▶ _Data shown_

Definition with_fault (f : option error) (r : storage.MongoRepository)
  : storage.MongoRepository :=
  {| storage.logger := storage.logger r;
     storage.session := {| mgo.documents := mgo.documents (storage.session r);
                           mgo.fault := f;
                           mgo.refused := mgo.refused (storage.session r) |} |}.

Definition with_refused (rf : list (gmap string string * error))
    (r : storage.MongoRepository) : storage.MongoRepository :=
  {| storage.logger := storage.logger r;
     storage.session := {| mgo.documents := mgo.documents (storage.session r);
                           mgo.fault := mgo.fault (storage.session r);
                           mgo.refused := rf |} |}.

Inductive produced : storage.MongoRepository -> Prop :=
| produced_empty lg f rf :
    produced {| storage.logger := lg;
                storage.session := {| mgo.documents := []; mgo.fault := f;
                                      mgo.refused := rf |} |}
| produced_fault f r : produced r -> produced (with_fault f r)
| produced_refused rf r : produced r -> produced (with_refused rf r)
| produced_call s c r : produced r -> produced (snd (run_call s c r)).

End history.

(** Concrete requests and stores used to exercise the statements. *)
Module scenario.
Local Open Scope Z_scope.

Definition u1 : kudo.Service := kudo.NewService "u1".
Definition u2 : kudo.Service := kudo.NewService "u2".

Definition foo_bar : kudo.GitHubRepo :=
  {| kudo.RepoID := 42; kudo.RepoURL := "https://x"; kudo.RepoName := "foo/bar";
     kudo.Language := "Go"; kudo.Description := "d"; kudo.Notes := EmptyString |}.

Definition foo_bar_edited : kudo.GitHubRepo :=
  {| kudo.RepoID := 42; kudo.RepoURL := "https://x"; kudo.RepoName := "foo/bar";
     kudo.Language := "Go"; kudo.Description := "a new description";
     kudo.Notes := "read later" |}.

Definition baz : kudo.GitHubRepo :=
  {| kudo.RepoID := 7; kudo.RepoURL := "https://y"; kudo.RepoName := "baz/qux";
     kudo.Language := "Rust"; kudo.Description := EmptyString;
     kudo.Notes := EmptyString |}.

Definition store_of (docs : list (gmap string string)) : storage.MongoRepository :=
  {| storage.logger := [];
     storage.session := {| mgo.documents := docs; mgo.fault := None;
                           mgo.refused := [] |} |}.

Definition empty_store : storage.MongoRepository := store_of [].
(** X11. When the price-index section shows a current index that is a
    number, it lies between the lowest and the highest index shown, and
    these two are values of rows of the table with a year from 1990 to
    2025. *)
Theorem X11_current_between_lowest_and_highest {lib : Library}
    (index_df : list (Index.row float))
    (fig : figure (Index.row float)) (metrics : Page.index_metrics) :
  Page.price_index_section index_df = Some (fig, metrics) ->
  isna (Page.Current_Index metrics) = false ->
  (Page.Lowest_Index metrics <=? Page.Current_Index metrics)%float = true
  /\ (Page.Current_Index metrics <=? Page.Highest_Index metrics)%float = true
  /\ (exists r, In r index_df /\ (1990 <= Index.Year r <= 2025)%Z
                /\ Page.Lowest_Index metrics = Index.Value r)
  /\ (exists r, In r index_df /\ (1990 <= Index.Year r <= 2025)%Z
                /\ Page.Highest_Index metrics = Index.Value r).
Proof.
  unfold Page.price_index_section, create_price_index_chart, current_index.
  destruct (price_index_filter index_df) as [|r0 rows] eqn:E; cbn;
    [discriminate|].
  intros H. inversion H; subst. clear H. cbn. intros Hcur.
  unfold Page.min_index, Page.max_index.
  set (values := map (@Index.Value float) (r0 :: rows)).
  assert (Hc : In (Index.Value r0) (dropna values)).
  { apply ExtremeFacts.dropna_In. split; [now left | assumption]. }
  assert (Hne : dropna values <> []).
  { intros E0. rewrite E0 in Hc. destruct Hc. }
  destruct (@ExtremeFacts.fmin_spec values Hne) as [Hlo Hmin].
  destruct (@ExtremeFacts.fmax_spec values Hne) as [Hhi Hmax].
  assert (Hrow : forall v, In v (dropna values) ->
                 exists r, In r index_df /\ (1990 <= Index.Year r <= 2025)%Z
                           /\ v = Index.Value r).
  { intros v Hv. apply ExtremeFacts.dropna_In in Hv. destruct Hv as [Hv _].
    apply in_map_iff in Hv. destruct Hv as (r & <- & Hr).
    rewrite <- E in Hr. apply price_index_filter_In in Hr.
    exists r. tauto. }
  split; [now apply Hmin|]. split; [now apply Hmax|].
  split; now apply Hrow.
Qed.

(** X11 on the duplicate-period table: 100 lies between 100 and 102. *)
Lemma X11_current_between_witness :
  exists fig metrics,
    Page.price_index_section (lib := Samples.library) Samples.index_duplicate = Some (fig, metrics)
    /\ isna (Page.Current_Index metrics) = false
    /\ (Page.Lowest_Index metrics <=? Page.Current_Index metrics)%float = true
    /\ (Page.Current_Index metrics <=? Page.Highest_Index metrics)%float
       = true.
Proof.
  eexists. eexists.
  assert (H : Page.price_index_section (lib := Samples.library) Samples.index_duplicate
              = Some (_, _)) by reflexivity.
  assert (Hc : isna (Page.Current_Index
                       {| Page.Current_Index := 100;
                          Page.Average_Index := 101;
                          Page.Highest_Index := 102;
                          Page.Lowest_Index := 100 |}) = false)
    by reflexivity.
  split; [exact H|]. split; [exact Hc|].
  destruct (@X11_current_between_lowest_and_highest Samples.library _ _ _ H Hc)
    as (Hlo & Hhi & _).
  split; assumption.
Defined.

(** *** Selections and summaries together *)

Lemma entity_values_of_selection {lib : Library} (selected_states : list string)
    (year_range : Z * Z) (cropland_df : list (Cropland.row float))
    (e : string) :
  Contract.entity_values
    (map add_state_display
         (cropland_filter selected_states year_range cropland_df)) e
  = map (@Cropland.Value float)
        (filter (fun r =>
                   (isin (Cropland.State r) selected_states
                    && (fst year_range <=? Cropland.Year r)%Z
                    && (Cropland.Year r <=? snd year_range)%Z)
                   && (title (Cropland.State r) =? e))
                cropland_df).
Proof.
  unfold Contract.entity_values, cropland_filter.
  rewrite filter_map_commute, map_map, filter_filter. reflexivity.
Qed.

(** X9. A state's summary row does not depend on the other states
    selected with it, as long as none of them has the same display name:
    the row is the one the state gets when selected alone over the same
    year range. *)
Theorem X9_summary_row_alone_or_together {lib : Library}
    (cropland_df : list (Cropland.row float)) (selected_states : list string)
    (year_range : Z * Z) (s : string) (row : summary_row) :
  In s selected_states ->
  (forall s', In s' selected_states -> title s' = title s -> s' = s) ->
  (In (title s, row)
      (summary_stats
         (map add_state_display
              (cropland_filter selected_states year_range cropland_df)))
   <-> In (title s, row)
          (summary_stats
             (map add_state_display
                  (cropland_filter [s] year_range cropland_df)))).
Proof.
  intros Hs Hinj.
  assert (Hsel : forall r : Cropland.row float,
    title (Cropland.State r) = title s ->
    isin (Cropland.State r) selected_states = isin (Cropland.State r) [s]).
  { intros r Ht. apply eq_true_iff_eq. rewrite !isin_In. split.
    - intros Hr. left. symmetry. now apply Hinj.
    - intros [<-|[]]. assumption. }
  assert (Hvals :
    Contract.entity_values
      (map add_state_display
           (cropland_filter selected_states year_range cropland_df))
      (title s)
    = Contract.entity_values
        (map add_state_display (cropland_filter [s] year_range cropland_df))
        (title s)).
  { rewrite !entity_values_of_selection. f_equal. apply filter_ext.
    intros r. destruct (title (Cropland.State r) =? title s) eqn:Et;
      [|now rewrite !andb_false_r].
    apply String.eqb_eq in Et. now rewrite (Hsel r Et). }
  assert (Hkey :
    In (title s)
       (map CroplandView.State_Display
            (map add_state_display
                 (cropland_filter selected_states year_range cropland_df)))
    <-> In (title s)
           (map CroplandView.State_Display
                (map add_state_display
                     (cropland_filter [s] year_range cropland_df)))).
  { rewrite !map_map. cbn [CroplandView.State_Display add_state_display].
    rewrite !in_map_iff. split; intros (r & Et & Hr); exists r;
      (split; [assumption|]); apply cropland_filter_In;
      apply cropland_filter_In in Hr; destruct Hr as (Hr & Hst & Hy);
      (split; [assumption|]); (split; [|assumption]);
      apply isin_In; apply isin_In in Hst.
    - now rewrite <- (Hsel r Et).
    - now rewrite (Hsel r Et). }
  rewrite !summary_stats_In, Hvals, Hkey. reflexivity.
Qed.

▶ _Instructions for the task_
Each line from the one containing "(forall s', In" through the end of the entries, both included, is to be returned exactly, with no other lines.

▶ _Exercise result_
  (forall s', In s' selected_states -> title s' = title s -> s' = s) ->
  (In (title s, row)
      (summary_stats
         (map add_state_display
              (cropland_filter selected_states year_range cropland_df)))
   <-> In (title s, row)
          (summary_stats
             (map add_state_display
                  (cropland_filter [s] year_range cropland_df)))).
Proof.
  intros Hs Hinj.
  assert (Hsel : forall r : Cropland.row float,
    title (Cropland.State r) = title s ->
    isin (Cropland.State r) selected_states = isin (Cropland.State r) [s]).
  { intros r Ht. apply eq_true_iff_eq. rewrite !isin_In. split.
    - intros Hr. left. symmetry. now apply Hinj.
    - intros [<-|[]]. assumption. }
  assert (Hvals :
    Contract.entity_values
      (map add_state_display
           (cropland_filter selected_states year_range cropland_df))
      (title s)
    = Contract.entity_values
        (map add_state_display (cropland_filter [s] year_range cropland_df))
        (title s)).
  { rewrite !entity_values_of_selection. f_equal. apply filter_ext.
    intros r. destruct (title (Cropland.State r) =? title s) eqn:Et;
      [|now rewrite !andb_false_r].
    apply String.eqb_eq in Et. now rewrite (Hsel r Et). }
  assert (Hkey :
    In (title s)
       (map CroplandView.State_Display
            (map add_state_display
                 (cropland_filter selected_states year_range cropland_df)))
    <-> In (title s)
           (map CroplandView.State_Display
                (map add_state_display
                     (cropland_filter [s] year_range cropland_df)))).
  { rewrite !map_map. cbn [CroplandView.State_Display add_state_display].
    rewrite !in_map_iff. split; intros (r & Et & Hr); exists r;
      (split; [assumption|]); apply cropland_filter_In;
      apply cropland_filter_In in Hr; destruct Hr as (Hr & Hst & Hy);
      (split; [assumption|]); (split; [|assumption]);
      apply isin_In; apply isin_In in Hst.
    - now rewrite <- (Hsel r Et).
    - now rewrite (Hsel r Et). }
  rewrite !summary_stats_In, Hvals, Hkey. reflexivity.
Qed.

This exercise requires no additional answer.